レースに使うのか、ツーリングに使うのか、ツーリングでもオンロードかオフロードか、タイヤの着脱がどの程度できるのか、、など使用条件によってもタイヤ・ホイール・シーラント・修理キットの組み合わせは結構変わってくるので、今回の実験をふまえて次回は用途別のおすすめの組み合わせをまとめてみようと思います。次回を書く気力があれば、ですけど。

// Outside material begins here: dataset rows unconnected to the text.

(** Property X10, the cutoff frequencies of a composite filter are never
    negative: after a successful constructor and any sequence of
    [set_cutoff_freqs] and [filter] calls, whether they return or raise,
    neither sub-filter has [_cutoff_freq < 0]. *)
Theorem composite_cutoffs_are_never_negative :
  (forall (low high init_value : F) (self : BandPassFilter.t F)
          (calls : list (filter_call F)),
      BandPassFilter.__init__ low high init_value = Ok self ->
      nonnegative_pair
        (bandpass_cutoffs (fold_left after_band_call calls self)))
  /\ (forall (low high init_value : F) (self : BandStopFilter.t F)
             (calls : list (filter_call F)),
      BandStopFilter.__init__ low high init_value = Ok self ->
      nonnegative_pair
        (bandstop_cutoffs (fold_left after_band_call calls self))).
Proof.
  split; intros low high init_value self calls Hnew.
  - assert (Hinv : nonnegative_pair (bandpass_cutoffs self)).
    { unfold BandPassFilter.__init__ in Hnew.
      destruct (LowHighCutoffFreqsFilter.__init__ low high);
        [ | discriminate ].
      cbn [rbind] in Hnew.
      rewrite init_cases_highpass, init_cases_lowpass in Hnew.
      destruct (low <? f0) eqn:Hl; [ discriminate | ].
      destruct (high <? f0) eqn:Hh; [ discriminate | ].
      injection Hnew as <-. now split. }
    clear Hnew. revert self Hinv.
    induction calls as [ | call rest IH ]; intros self Hinv.
    + exact Hinv.
    + cbn [fold_left]. apply IH. now apply bandpass_call_keeps_nonnegative.
  - assert (Hinv : nonnegative_pair (bandstop_cutoffs self)).
    { unfold BandStopFilter.__init__ in Hnew.
      destruct (LowHighCutoffFreqsFilter.__init__ low high);
        [ | discriminate ].
      cbn [rbind] in Hnew.
      rewrite init_cases_highpass, init_cases_lowpass in Hnew.
      destruct (low <? f0) eqn:Hl; [ discriminate | ].
      destruct (high <? f0) eqn:Hh; [ discriminate | ].
      injection Hnew as <-. now split. }
    clear Hnew. revert self Hinv.
    induction calls as [ | call rest IH ]; intros self Hinv.
    + exact Hinv.
    + cbn [fold_left]. apply IH. now apply bandstop_call_keeps_nonnegative.
Qed.
End CompositeLifetimes.

Section ExactComposites.
Local Open Scope R_scope.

自動車のチューブレスタイヤをパンク修理するときのテクニックで、刺さった物の穴が小さい場合や鋭利な場合など、綺麗な丸穴で無い場合は、わざとにキリのようなもので穴を大きく綺麗な丸穴にしてパンク修理します。よって、DART TOOLの一式と小さなキリも一考なのではないでしょうか? 挿すほうの道具が弱いのは不安ですけど、大は小をかねるので^^;
コメントに気が付くのが遅くなってスミマセン!
前からあるPanaracerのMTBチューブレス用修理キットなどもキリで穴を広げてから修理することになってますね。
某タイヤメーカーのエンジニアが、比較的圧の高いロードタイヤでわざとタイヤを破壊するようなやり方はどうだろうか?と言っていたのと、別途キリ状の工具を持っていくのが嫌がられそうだな、と思って躊躇していましたが、ひとつ確実な方法ではありますよね。
どこかでその方法も実験してみたいと思います!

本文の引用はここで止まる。